FERC Proposes to Ease Regulatory Burden for Certain Market-Based Rate Sellers

On December 20, the Federal Energy Regulatory Commission (FERC) issued a Notice of Proposed Rulemaking (NOPR) “to revise the horizontal market power analysis required for electric power sellers seeking to obtain or retain market-based rate authority in certain organized wholesale power markets.”

This NOPR helps to safeguard FERC’s “ability to prevent the potential exercise of market power by leaving in place other important protections to ensure just and reasonable rates” and it will “ease the regulatory burden for certain market-based rate sellers.” This NOPR will remove the requirement that sellers currently have to submit “indicative screens in any organized wholesale power market that administers energy, ancillary services and capacity markets subject to Commission-approved monitoring and mitigation.”

The NOPR is rooted in Order No. 697, because in that Order, FERC identified two screens to assess “horizontal market power for market-based rate sellers: the pivotal supplier screen and the wholesale market share screen. Each serves as a cross-check on the other to determine whether sellers may have market power and should be examined further when seeking market-based rates.”

In Order 697, two types of market-based rate sellers were created:

  • “Category 1 sellers are wholesale power marketers and wholesale power producers that own, control, or are affiliated with 500 MW or less of generation in aggregate per region; that do not own, operate, or control transmission facilities other than limited equipment necessary to connect individual generation facilities to the transmission grid – or have been granted waiver of the requirements of Order No. 888; that are not affiliated with anyone that owns, operates, or controls transmission facilities in the same region as the seller’s generation assets; that are not affiliated with a franchised public utility in the same region as the seller’s generation assets; and that do not raise other vertical market power issues. Category 1 sellers are not required to file regularly scheduled updated market power analyses
  • Market-based rate sellers that do not fall into Category 1 are designated as Category 2 sellers and are required to file updated market power analyses every three years”

The current market-based sellers that are “in organized wholesale power markets that do not administer these types of capacity markets… would be obliged to submit those indicative screens if they wish to sell capacity.” It also proposes that in the event of one of the screens failing, “market-based sellers in those markets may submit a delivered-price test or other evidence or propose other mitigation for capacity sales in these markets.”

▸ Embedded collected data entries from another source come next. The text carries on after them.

#[export] Instance ConnectProperties_codec :
  PropsCodec ConnectProperties_ wf_ConnectProperties ConnectProperties_is_empty.
Proof.
  apply (prop_list_codec _ _ _ [PropT_UserProp] ConnectProperties_step ConnectProperties_default
    Ok wf_ConnectProperties
    [PropT_SessionExpiryInterval; PropT_ReceiveMaximum; PropT_MaximumPacketSize;
     PropT_TopicAliasMaximum; PropT_RequestResponseInformation; PropT_RequestProblemInformation;
     PropT_AuthenticationMethod; PropT_AuthenticationData; PropT_UserProp]
    (λ p, [P_SessionExpiryInterval <$> option_list (cp_session_expiry_interval p);
           P_ReceiveMaximum <$> option_list (cp_receive_maximum p);
           P_MaximumPacketSize <$> option_list (cp_max_packet_size p);
           P_TopicAliasMaximum <$> option_list (cp_topic_alias_max p);
           (λ b, P_RequestResponseInformation (bool_as_u8 b))
             <$> option_list (cp_request_response_info p);
           (λ b, P_RequestProblemInformation (bool_as_u8 b))
             <$> option_list (cp_request_problem_info p);
           P_AuthenticationMethod <$> option_list (cp_authentication_method p);
           P_AuthenticationData <$> option_list (cp_authentication_data p);
           P_UserProp <$> cp_user_properties p])); try done.
  - intros s. apply dec_properties_ret.
  - intros p. unfold ConnectProperties_; cbn [encode]; unfold ConnectProperties_encode. props_enc.
  - intros p. props_slots.
  - intros p. unfold ConnectProperties_is_empty. props_empty.
  - intros p (? & ? & ? & ? & ? & ? & ?). props_wf.
  - intros [? ? ? ? ? ? ? ? ?] (? & ? & ? & ? & ? & ? & ?). cbn in *.
    unfold ConnectProperties_default. fold_slots. done.
  - repeat constructor.
  - intros [? ? ? ? ? ? ? ? ?] q (? & ? & ? & ? & ? & ? & ?) Hq. props_step wf_ConnectProperties.
Qed.

Definition wf_WillProperties (p : WillProperties) : Prop :=
  option_Forall is_u32 (wp_will_delay_interval p)
  ∧ option_Forall is_u32 (wp_message_expiry_interval p)
  ∧ option_Forall wf_string (wp_content_type p)
  ∧ option_Forall wf_string (wp_response_topic p)
  ∧ option_Forall is_bytes (wp_correlation_data p)
  ∧ Forall wf_user_property (wp_user_properties p).
#[export] Instance UnSubscribe_codec :
  PacketCodec UnSubscribe_ wf_UnSubscribe always_stable UnSubscribe_normalize (λ _, PT_UnSubscribe) [PT_UnSubscribe].
Proof.
  pose proof header_for_unsubscribe as Hf. split.
  - intros t s ->%list_elem_of_singleton Hs Hp. cbn [decode UnSubscribe_]. unfold UnSubscribe_decode.
    eapply post_bind; [by eapply dec_header_post|].
    intros [fh n] _ (Hv & Hn & Hr & Hl & _); cbn [fst snd] in *. rewrite Hv; run.
    check_field u16 is_u16.
    check_props UnSubscribeProperties_ wf_UnSubscribeProperties UnSubscribeProperties_is_empty.
    eapply post_bind; [apply dec_tail_post; first [done | lia | left; done | right; done]|].
    intros [pl m] _ (? & ? & Hpl); cbn [fst snd] in *.
    eapply post_bind; [apply (dec_all_post TopicFilter (Forall is_char)); (done || lia || constructor)|].
    intros filters _ Hfl. eapply post_bind; [apply UnSubscribe_validate_post|].
    intros [] Hval _. apply post_Ok; cbn. split; [lia|]. by split_and!.
  - intros p (? & ? & ? & Hval). unfold encoded; cbn [encode UnSubscribe_]. unfold UnSubscribe_encode.
    check_emit. by eapply finish_packet_post.
  - intros p bs Hp (b1 & b2 & b3 & _ & _ & _ & Hl & ->)%UnSubscribe_encoded.
    eexists 162, _. destruct Hf as (? & ? & _). by do 4 (split; [done|]).
  - intros p bs rest (? & ? & Hfl & Hval) _ (b1 & b2 & b3 & E1 & E2 & E3 & Hl & ->)%UnSubscribe_encoded.
    destruct (dec_header_framed _ _ _ rest Hf Hl) as (Eh & Hat & Hh).
    cbn [decode UnSubscribe_]. unfold UnSubscribe_decode. rewrite Eh; run. rewrite Hh; run.
    rewrite <-!app_assoc in Hat.
    read_field u16 is_u16 E1 Hat.
    read_props UnSubscribeProperties_ wf_UnSubscribeProperties UnSubscribeProperties_is_empty E2 Hat.
    erewrite (dec_tail_at _ _ _ _ _ _ _ rest); [|exact Hat|cbn [remaining_len]; unfold len; rewrite !length_app; lia|]; run.
    2:{ intros ->. apply (emit_all_length TopicFilter (Forall is_char)) in E3; [|done].
        destruct p as [? ? []]; [done|cbn in *; lia]. }
    rewrite (dec_all_at TopicFilter (Forall is_char) (unsub_filters p) b3); [|done|done]; run.
    unfold UnSubscribe_validate in *; cbn [unsub_filters]. rewrite Hval; run.
    rewrite length_framed, !length_app. do 2 f_equal. lia.
Qed.

(** ** UNSUBACK is lawful *)

Lemma UnsubAckReasonCode_try_from_as c : UnsubAckReasonCode_try_from (UnsubAckReasonCode_as_u8 c) = Ok c.
Proof. by destruct c. Qed.

Lemma UnsubAckReasonCode_as_u8_range c : is_u8 (UnsubAckReasonCode_as_u8 c).
Proof. unfold is_u8; destruct c; simpl; lia. Qed.
(* ===== verification/Framing.v ===== *)
(** * Reading and writing packets on a connection (src/src/packet.rs)

    The state machines [MQTTRead] and [MQTTWrite].  A connection delivers
    its bytes in chunks of the kernel's choosing, between which a call may be
    interrupted or would block: a reader is the list of those events, and a
    writer the list of the amounts it accepts.  The theorems hold for every
    such list. *)
From S2P Require Import Prelude Errors Utf8 Util Types V5Header V5Property V5Codec.
From S2P Require Import V5Connect V5ConnAck V5Publish V5PubAck V5Subscribe V5Session V5Packet.
Local Open Scope Z_scope.

(** ** Connections *)

(** The outcome of [io::Read::read] and [io::Write::write]. *)
Inductive io_result (A : Type) : Type :=
| Io_Ok (a : A)
| Io_Interrupted
| Io_WouldBlock
| Io_Error.
Arguments Io_Ok {A} a.
Arguments Io_Interrupted {A}.
Arguments Io_WouldBlock {A}.
Arguments Io_Error {A}.

(** What the kernel has in store for the reads to come; after the last event
    the peer has closed the connection. *)
Inductive RdEvent : Type :=
| Rd_Data (bs : bytes)
| Rd_Interrupted
| Rd_WouldBlock
| Rd_Error.

Abbreviation reader := (list RdEvent).

(** [stream.read(buf)] with a buffer of [k] bytes. *)
Definition io_read (k : nat) (rd : reader) : io_result bytes * reader :=
  match rd with
  | [] => (Io_Ok [], [])
  | Rd_Data bs :: rd =>
      (Io_Ok (take k bs), match drop k bs with [] => rd | bs' => Rd_Data bs' :: rd end)
  | Rd_Interrupted :: rd => (Io_Interrupted, rd)
  | Rd_WouldBlock :: rd => (Io_WouldBlock, rd)
  | Rd_Error :: rd => (Io_Error, rd)
  end.
(* ===== verification/BTree.v ===== *)
(** * BTreeMap

    [std::collections::BTreeMap] as a list of entries in strict order of their keys,
    the order in which the source iterates over it.  The comparison of the keys is
    that of their [Ord] instance, for which [Eq] is equality. *)
From stdpp Require Import sorting.
From S2P Require Import Prelude Errors Utf8 SortedVec.

Abbreviation btree K V := (list (K * V)).

(** A total order. *)
Class CmpEq {K} (cmp : K → K → comparison) : Prop := cmp_eq_iff x y : cmp x y = Eq ↔ x = y.

#[export] Instance Z_compare_laws : CmpLaws Z.compare.
Proof.
  split; [intros; apply Z.compare_antisym| |].
  - intros x y z. rewrite !Z.compare_lt_iff. lia.
  - intros x y z ->%Z.compare_eq_iff. done.
Qed.
#[export] Instance Z_compare_eq : CmpEq Z.compare.
Proof. intros x y. apply Z.compare_eq_iff. Qed.
#[export] Instance str_cmp_CmpEq : CmpEq str_cmp.
Proof. intros x y. apply str_cmp_eq. Qed.

Section btree.
Context {K : Type} (cmp : K → K → comparison) {V : Type}.
Implicit Types (m : btree K V) (k : K) (v : V).

Fixpoint bt_get k m : option V :=
  match m with
  | [] => None
  | (k', v) :: m => match cmp k k' with Eq => Some v | _ => bt_get k m end
  end.

Fixpoint bt_insert k v m : btree K V :=
  match m with
  | [] => [(k, v)]
  | (k', v') :: m' =>
      match cmp k k' with
      | Lt => (k, v) :: m
      | Eq => (k', v) :: m'
      | Gt => (k', v') :: bt_insert k v m'
      end
  end.

Fixpoint bt_remove k m : btree K V :=
  match m with
  | [] => []
  | (k', v') :: m' => match cmp k k' with Eq => m' | _ => (k', v') :: bt_remove k m' end
  end.

Definition bt_pop_first m : option (K * V * btree K V) :=
  match m with [] => None | e :: m' => Some (e, m') end.

Definition bt_wf m : Prop := sorted_by cmp fst m.

Context `{!CmpLaws cmp, !CmpEq cmp}.

Lemma bt_wf_cons e m :
  bt_wf (e :: m) ↔ bt_wf m ∧ Forall (λ e', cmp e.1 e'.1 = Lt) m.
Proof using Type. split; [apply StronglySorted_inv|by intros [? ?]; constructor]. Qed.

Lemma bt_get_above k m : Forall (λ e, cmp k e.1 = Lt) m → bt_get k m = None.
Proof using Type. induction 1 as [|[k' v] m Hk _ IH]; [done|]. cbn in *. by rewrite Hk. Qed.

Lemma bt_insert_keys k v m (P : K → Prop) :
  P k → Forall (λ e, P e.1) m → Forall (λ e, P e.1) (bt_insert k v m).
Proof using Type.
  intros Hk. induction 1 as [|[k' v'] m Hk' Hm IH]; cbn; [by constructor|].
  destruct (cmp k k'); by repeat constructor.
Qed.

Lemma bt_remove_keys k m (P : K → Prop) :
  Forall (λ e, P e.1) m → Forall (λ e, P e.1) (bt_remove k m).
Proof using Type.
  induction 1 as [|[k' v'] m Hk' Hm IH]; cbn; [done|]. destruct (cmp k k'); by try constructor.
Qed.

Lemma bt_insert_wf k v m : bt_wf m → bt_wf (bt_insert k v m).
Proof using CmpLaws0 CmpEq0.
  induction m as [|[k' v'] m IH]; intros Hm; cbn [bt_insert]; [by repeat constructor|].
  pose proof Hm as [Hm' Hk]%bt_wf_cons. cbn [fst] in Hk. destruct (cmp k k') eqn:E; apply bt_wf_cons.
  - split; [done|exact Hk].
  - split; [done|]. constructor; [exact E|]. eapply Forall_impl; [exact Hk|].
    intros e He; cbn in *. by eapply cmp_lt_trans.
  - split; [by apply IH|]. apply (bt_insert_keys _ _ _ (λ k'', cmp k' k'' = Lt)); [|exact Hk].
    by rewrite cmp_opp, E.
Qed.

Lemma bt_remove_wf k m : bt_wf m → bt_wf (bt_remove k m).
Proof using Type.
  induction m as [|[k' v'] m IH]; intros Hm; cbn [bt_remove]; [done|].
  apply bt_wf_cons in Hm as [Hm Hk]. destruct (cmp k k'); [done|..];
    (apply bt_wf_cons; split; [by apply IH|]; by apply (bt_remove_keys _ _ (λ k'', cmp k' k'' = Lt))).
Qed.

Lemma bt_get_insert k k' v m :
  bt_get k' (bt_insert k v m) = match cmp k' k with Eq => Some v | _ => bt_get k' m end.
Proof using CmpLaws0 CmpEq0.
  induction m as [|[k2 v2] m IH]; cbn [bt_insert bt_get]; [done|].
  destruct (cmp k k2) eqn:E; cbn [bt_get].
  - apply cmp_eq_iff in E as ->. by destruct (cmp k' k2).
  - done.
  - rewrite IH. destruct (cmp k' k2) eqn:E2; [|done|done].
    apply cmp_eq_iff in E2 as ->. by rewrite cmp_opp, E.
Qed.

Lemma bt_get_remove k k' m :
  bt_wf m → bt_get k' (bt_remove k m) = match cmp k' k with Eq => None | _ => bt_get k' m end.
Proof using CmpLaws0 CmpEq0.
  induction m as [|[k2 v2] m IH]; intros Hm; cbn [bt_remove bt_get]; [by destruct (cmp k' k)|].
  apply bt_wf_cons in Hm as [Hm Hk]. destruct (cmp k k2) eqn:E; cbn [bt_get].
  - apply cmp_eq_iff in E as ->. destruct (cmp k' k2) eqn:E2; [|done|done].
    apply cmp_eq_iff in E2 as ->. by apply bt_get_above.
  - rewrite IH by done. destruct (cmp k' k2) eqn:E2; [|done|done].
    apply cmp_eq_iff in E2 as ->. by rewrite cmp_opp, E.
  - rewrite IH by done. destruct (cmp k' k2) eqn:E2; [|done|done].
    apply cmp_eq_iff in E2 as ->. by rewrite cmp_opp, E.
Qed.

Lemma bt_get_elem k v m : bt_get k m = Some v → ∃ k', cmp k k' = Eq ∧ (k', v) ∈ m.
Proof using Type.
  induction m as [|[k2 v2] m IH]; cbn; [done|]. destruct (cmp k k2) eqn:E.
  - intros [= ->]. exists k2. split; [done|by left].
  - intros (k' & ? & ?)%IH. exists k'. split; [done|by right].
  - intros (k' & ? & ?)%IH. exists k'. split; [done|by right].
Qed.

Lemma bt_elem_get k v m : bt_wf m → (k, v) ∈ m → bt_get k m = Some v.
Proof using CmpLaws0 CmpEq0.
  induction m as [|[k2 v2] m IH]; intros Hm Hin; [by apply not_elem_of_nil in Hin|].
  apply bt_wf_cons in Hm as [Hm Hk]. cbn. apply elem_of_cons in Hin as [[= -> ->]|Hin].
  - by rewrite (proj2 (cmp_eq_iff k2 k2) eq_refl).
  - eapply Forall_forall in Hk; [|exact Hin]. cbn in Hk. rewrite cmp_opp, Hk. cbn. by apply IH.
Qed.

Lemma bt_insert_entries k v m (P : K * V → Prop) :
  P (k, v) → Forall P m → Forall P (bt_insert k v m).
Proof using CmpEq0.
  intros Hk. induction 1 as [|[k' v'] m Hk' Hm IH]; cbn; [by constructor|].
  destruct (cmp k k') eqn:E; [apply cmp_eq_iff in E as <-| |]; by repeat constructor.
Qed.

Lemma bt_remove_entries k m (P : K * V → Prop) : Forall P m → Forall P (bt_remove k m).
Proof using Type.
  induction 1 as [|[k' v'] m Hk' Hm IH]; cbn; [done|]. destruct (cmp k k'); by try constructor.
Qed.

Lemma bt_remove_sublist k m : bt_remove k m `sublist_of` m.
Proof using Type.
  induction m as [|[k' v'] m IH]; cbn [bt_remove]; [done|]. destruct (cmp k k'); by constructor.
Qed.

Lemma bt_insert_perm k v m : bt_wf m → bt_insert k v m ≡ₚ (k, v) :: bt_remove k m.
Proof using CmpLaws0 CmpEq0.
  induction m as [|[k' v'] m IH]; intros Hm; cbn [bt_insert bt_remove]; [done|].
  apply bt_wf_cons in Hm as [Hm Hk]. cbn [fst] in Hk. destruct (cmp k k') eqn:E.
  - by apply cmp_eq_iff in E as ->.
  - assert (bt_remove k m = m) as ->; [|done].
    assert (Forall (λ e, cmp k e.1 = Lt) m) as Ha by (eapply Forall_impl; [exact Hk|]; intros e He; cbn in *; by eapply cmp_lt_trans).
    clear -Ha. induction Ha as [|[k2 v2] m H2 _ IH]; cbn in *; [done|]. rewrite H2. by rewrite IH.
  - rewrite IH by done. apply perm_swap.
Qed.

(** Inserting where the order wants it, one entry or many in a row. *)
Lemma bt_insert_cut xs k v ys :
  bt_wf (xs ++ (k, v) :: ys) → bt_insert k v (xs ++ ys) = xs ++ (k, v) :: ys.
Proof using CmpLaws0.
  induction xs as [|[k' v'] xs IH]; cbn [app]; intros [Hwf Hk]%bt_wf_cons.
  - destruct ys as [|[k2 v2] ys]; [done|]. apply Forall_cons in Hk as [Hk _].
    cbn in *. by rewrite Hk.
  - cbn [bt_insert]. apply Forall_app in Hk as [_ [Hk _]%Forall_cons]. cbn in Hk.
    rewrite cmp_opp, Hk; cbn [CompOpp]. by rewrite IH.
Qed.

Lemma bt_inserts_cut xs es ys :
  bt_wf (xs ++ es ++ ys) →
  foldl (λ m e, bt_insert e.1 e.2 m) (xs ++ ys) es = xs ++ es ++ ys.
Proof using CmpLaws0.
  revert xs. induction es as [|[k v] es IH]; intros xs Hwf; [done|]. cbn [foldl fst snd].
  rewrite bt_insert_cut.
  - specialize (IH (xs ++ [(k, v)])). rewrite <-!app_assoc in IH. by apply IH.
  - rewrite (assoc_L (++)) in Hwf. unfold bt_wf in *. cbn [app] in Hwf.
    rewrite <-app_assoc in Hwf. cbn [app] in Hwf. apply sorted_app in Hwf as (H1 & [H2 H3]%StronglySorted_inv & H4).
    apply sorted_app. split; [done|]. apply sorted_app in H2 as (_ & H2 & _). split.
    + constructor; [done|]. by apply Forall_app in H3 as [_ ?].
    + intros x y Hx [->|Hy]%elem_of_cons; apply H4; try done; [by left|]. right. apply elem_of_app. by right.
Qed.
End btree.

(** *** At the two types of keys *)

Lemma bt_get_Z {V} k k' (v : V) m :
  bt_get Z.compare k' (bt_insert Z.compare k v m) = if decide (k' = k) then Some v else bt_get Z.compare k' m.
Proof. rewrite (bt_get_insert Z.compare). case_decide; destruct (Z.compare_spec k' k); (done || lia). Qed.

Lemma bt_get_str {V} k k' (v : V) m :
  bt_get str_cmp k' (bt_insert str_cmp k v m) = if decide (k' = k) then Some v else bt_get str_cmp k' m.
Proof.
  rewrite (bt_get_insert str_cmp). case_decide as E; [subst; by rewrite (proj2 (str_cmp_eq k k) eq_refl)|].
  destruct (str_cmp k' k) eqn:E2; [by apply str_cmp_eq in E2|done|done].
Qed.

Lemma bt_remove_none {V} k k' (m : btree rstring V) :
  bt_get str_cmp k m = None → bt_get str_cmp k (bt_remove str_cmp k' m) = None.
Proof.
  induction m as [|[k2 v] m IH]; cbn; [done|].
  destruct (str_cmp k k2) eqn:E; [done|..]; intros H; destruct (str_cmp k' k2); cbn; rewrite ?E; by try apply IH.
Qed.

Lemma bt_get_removed {V} k (m : btree rstring V) : bt_wf str_cmp m → bt_get str_cmp k (bt_remove str_cmp k m) = None.
Proof. intros H. rewrite (bt_get_remove str_cmp) by done. by rewrite (proj2 (str_cmp_eq k k) eq_refl). Qed.

Lemma bt_insert_same {V} k (v : V) m : bt_wf str_cmp m → bt_get str_cmp k m = Some v → bt_insert str_cmp k v m = m.
Proof.
  induction m as [|[k' v'] m IH]; [done|]. intros [Hwf Hk]%bt_wf_cons. cbn [bt_get bt_insert].
  destruct (str_cmp k k') eqn:E.
  - apply str_cmp_eq in E as ->. by intros [= ->].
  - intros Hg. apply (bt_get_elem str_cmp) in Hg as (k2 & <-%str_cmp_eq & Hin).
    eapply Forall_forall in Hk; [|exact Hin]. cbn in Hk. by rewrite cmp_opp, Hk in E.
  - intros Hg. by rewrite IH.
Qed.

(** [append_index!] of shard.rs: a map from keys to lists. *)
Definition append_index {K V} (cmp : K → K → comparison) (k : K) (v : V) (m : btree K (list V))
    : btree K (list V) :=
  match bt_get cmp k m with
  | Some vs => bt_insert cmp k (vs ++ [v]) m
  | None => bt_insert cmp k [v] m
  end.

Lemma append_index_get {K V} (cmp : K → K → comparison) `{!CmpLaws cmp, !CmpEq cmp} k k' (v : V) m :
  default [] (bt_get cmp k' (append_index cmp k v m))
  = default [] (bt_get cmp k' m) ++ (match cmp k' k with Eq => [v] | _ => [] end).
Proof.
  unfold append_index. destruct (bt_get cmp k m) as [vs|] eqn:E; rewrite bt_get_insert by done;
    destruct (cmp k' k) eqn:E2; rewrite ?app_nil_r; try done;
    apply cmp_eq_iff in E2 as ->; by rewrite E.
Qed.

All of the market-based sellers will “still be required to file a vertical market power analysis as well as an asset appendix, which provides comprehensive information relevant to determine a seller’s market power, including: generators owned or controlled by the seller and its affiliates; long-term firm power purchase agreements of the seller and its affiliates; and electric transmission assets, natural gas intrastate pipelines and intrastate natural gas storage facilities owned or controlled by the seller and its affiliates.”